#### [What the exercise asks]
Could you retype all of the data below exactly as given?

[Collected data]
(* ===== verification/Grpc.v ===== *)
(** * gRPC requests and statuses ([protos/src/validation.rs], [backend/src/version.rs])

    What the handlers of the services share: status codes, protobuf fields,
    signed requests and the check of the client's version. *)

From S2P Require Import Prelude.

(** ** Status codes *)

Inductive Code :=
| InvalidArgument | Internal | NotFound | AlreadyExists | ResourceExhausted
| Unauthenticated | FailedPrecondition | Unavailable | DeadlineExceeded | Unknown.

(** The details that a status carries; its text is left out. *)
Inductive StatusDetail :=
| NoDetail
| WrongEpochDetail
| GenerationCollisionDetail (tags : list Z)
| VersionUnsupportedDetail
| TokenQuotaExceededDetail (retry_after_secs tokens_available : Z)
| UnknownTokenKeyIdDetail.

Record Status := { code : Code; detail : StatusDetail }.

Definition status (c : Code) : Status := {| code := c; detail := NoDetail |}.
(** ** Requests *)

(** A field of a protobuf message: absent, not convertible, or a value. *)
Inductive Field (A : Type) := FieldMissing | FieldInvalid | FieldValue (a : A).
Arguments FieldMissing {A}.
Arguments FieldInvalid {A}.
Arguments FieldValue {A} a.

(** [ok_or_missing_field] and the conversion of the field. *)
Definition required {A} (f : Field A) : Result Status A :=
  match f with FieldValue a => Ok a | _ => Err (status InvalidArgument) end.
(** An optional field: only a value that cannot be converted is an error. *)
Definition optional {A} (f : Field A) : Result Status (option A) :=
  match f with
  | FieldValue a => Ok (Some a)
  | FieldMissing => Ok None
  | FieldInvalid => Err (status InvalidArgument)
  end.

(** [SignedRequest]: a payload and a signature, either of which may be missing. *)
Record SignedRequest (P : Type) := {
  sr_payload : option P;
  sr_signature : option bytes
}.
Arguments sr_payload {P}.
Arguments sr_signature {P}.

(** Verification of a signed request under a verifying key, per payload type. *)
Class VerifiableRequest (P : Type) := signature_valid : P -> bytes -> bytes -> bool.

(** [semver]. *)
Class Semver := {
  VersionReq : Type;
  Version : Type;
  ProtoVersion : Type;
  version_matches : VersionReq -> Version -> bool;
  version_try_into : ProtoVersion -> option Version
}.
Record ClientMetadata `{Semver} := { metadata_version : option ProtoVersion }.

(** [verify_client_version]. *)
Definition verify_client_version `{Semver} (client_version_req : option VersionReq)
    (client_metadata : option ClientMetadata) : Result Status (option Version) :=
  let failed := {| code := FailedPrecondition; detail := VersionUnsupportedDetail |} in
  match client_version_req with
  | None => Ok (m ← client_metadata; v ← metadata_version m; version_try_into v)
  | Some req =>
      m ← ok_or failed client_metadata;
      v ← ok_or failed (metadata_version m);
      v ← ok_or failed (version_try_into v);
      if version_matches req v then Ok (Some v) else Err failed
  end.

(** [request.verify(key)]: a missing signature is an empty one. *)
Definition verify_request {P} `{VerifiableRequest P} (r : SignedRequest P) (key : bytes) :
    Result Status P :=
  match sr_payload r with
  | Some p =>
      if signature_valid p (default [] (sr_signature r)) key then Ok p
      else Err (status Unauthenticated)
  | None => Err (status Unauthenticated)
  end.

(** What ends a handler early: a status, or a panic of its task. *)
Inductive Failure := Failed (s : Status) | Panicked.

Definition fail_with {W A} (r : Result Status A) : M W Failure A := lift (map_err Failed r).
Definition with_status {W E A} (f : E -> Status) (m : M W E A) : M W Failure A :=
  map_errM (fun e => Failed (f e)) m.

(** ** Inversion *)

Lemma required_Ok {A} (f : Field A) a : required f = Ok a <-> f = FieldValue a.
Proof. destruct f; cbn; split; congruence. Qed.

Lemma verify_request_Ok {P} `{VerifiableRequest P} (r : SignedRequest P) key p :
  verify_request r key = Ok p <->
  sr_payload r = Some p /\ signature_valid p (default [] (sr_signature r)) key = true.
Proof.
  unfold verify_request. destruct (sr_payload r) as [p'|]; [|split; [discriminate|by intros [[=] _]]].
  destruct (signature_valid p' _ key) eqn:Es; split.
  - intros [= ->]. done.
  - by intros [[= ->] _].
  - discriminate.
  - intros [[= ->] Hs]. congruence.
Qed.

Lemma fail_with_Ok {W A} (r : Result Status A) (w : W) a w' : fail_with r w = (Ok a, w') -> r = Ok a.
Proof. unfold fail_with. intros Hr. leafM Hr. by apply map_err_Ok in Hr. Qed.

#### [Response to the task]
(* ===== verification/Grpc.v ===== *)
(** * gRPC requests and statuses ([protos/src/validation.rs], [backend/src/version.rs])

    What the handlers of the services share: status codes, protobuf fields,
    signed requests and the check of the client's version. *)

From S2P Require Import Prelude.

(** ** Status codes *)

Inductive Code :=
| InvalidArgument | Internal | NotFound | AlreadyExists | ResourceExhausted
| Unauthenticated | FailedPrecondition | Unavailable | DeadlineExceeded | Unknown.

(** The details that a status carries; its text is left out. *)
Inductive StatusDetail :=
| NoDetail
| WrongEpochDetail
| GenerationCollisionDetail (tags : list Z)
| VersionUnsupportedDetail
| TokenQuotaExceededDetail (retry_after_secs tokens_available : Z)
| UnknownTokenKeyIdDetail.

Record Status := { code : Code; detail : StatusDetail }.

Definition status (c : Code) : Status := {| code := c; detail := NoDetail |}.
(** ** Requests *)

(** A field of a protobuf message: absent, not convertible, or a value. *)
Inductive Field (A : Type) := FieldMissing | FieldInvalid | FieldValue (a : A).
Arguments FieldMissing {A}.
Arguments FieldInvalid {A}.
Arguments FieldValue {A} a.

(** [ok_or_missing_field] and the conversion of the field. *)
Definition required {A} (f : Field A) : Result Status A :=
  match f with FieldValue a => Ok a | _ => Err (status InvalidArgument) end.
(** An optional field: only a value that cannot be converted is an error. *)
Definition optional {A} (f : Field A) : Result Status (option A) :=
  match f with
  | FieldValue a => Ok (Some a)
  | FieldMissing => Ok None
  | FieldInvalid => Err (status InvalidArgument)
  end.

(** [SignedRequest]: a payload and a signature, either of which may be missing. *)
Record SignedRequest (P : Type) := {
  sr_payload : option P;
  sr_signature : option bytes
}.
Arguments sr_payload {P}.
Arguments sr_signature {P}.

(** Verification of a signed request under a verifying key, per payload type. *)
Class VerifiableRequest (P : Type) := signature_valid : P -> bytes -> bytes -> bool.

(** [semver]. *)
Class Semver := {
  VersionReq : Type;
  Version : Type;
  ProtoVersion : Type;
  version_matches : VersionReq -> Version -> bool;
  version_try_into : ProtoVersion -> option Version
}.
Record ClientMetadata `{Semver} := { metadata_version : option ProtoVersion }.

(** [verify_client_version]. *)
Definition verify_client_version `{Semver} (client_version_req : option VersionReq)
    (client_metadata : option ClientMetadata) : Result Status (option Version) :=
  let failed := {| code := FailedPrecondition; detail := VersionUnsupportedDetail |} in
  match client_version_req with
  | None => Ok (m ← client_metadata; v ← metadata_version m; version_try_into v)
  | Some req =>
      m ← ok_or failed client_metadata;
      v ← ok_or failed (metadata_version m);
      v ← ok_or failed (version_try_into v);
      if version_matches req v then Ok (Some v) else Err failed
  end.

(** [request.verify(key)]: a missing signature is an empty one. *)
Definition verify_request {P} `{VerifiableRequest P} (r : SignedRequest P) (key : bytes) :
    Result Status P :=
  match sr_payload r with
  | Some p =>
      if signature_valid p (default [] (sr_signature r)) key then Ok p
      else Err (status Unauthenticated)
  | None => Err (status Unauthenticated)
  end.

(** What ends a handler early: a status, or a panic of its task. *)
Inductive Failure := Failed (s : Status) | Panicked.

Definition fail_with {W A} (r : Result Status A) : M W Failure A := lift (map_err Failed r).
Definition with_status {W E A} (f : E -> Status) (m : M W E A) : M W Failure A :=
  map_errM (fun e => Failed (f e)) m.

(** ** Inversion *)

Lemma required_Ok {A} (f : Field A) a : required f = Ok a <-> f = FieldValue a.
Proof. destruct f; cbn; split; congruence. Qed.

Lemma verify_request_Ok {P} `{VerifiableRequest P} (r : SignedRequest P) key p :
  verify_request r key = Ok p <->
  sr_payload r = Some p /\ signature_valid p (default [] (sr_signature r)) key = true.
Proof.
  unfold verify_request. destruct (sr_payload r) as [p'|]; [|split; [discriminate|by intros [[=] _]]].
  destruct (signature_valid p' _ key) eqn:Es; split.
  - intros [= ->]. done.
  - by intros [[= ->] _].
  - discriminate.
  - intros [[= ->] Hs]. congruence.
Qed.

Lemma fail_with_Ok {W A} (r : Result Status A) (w : W) a w' : fail_with r w = (Ok a, w') -> r = Ok a.
Proof. unfold fail_with. intros Hr. leafM Hr. by apply map_err_Ok in Hr. Qed.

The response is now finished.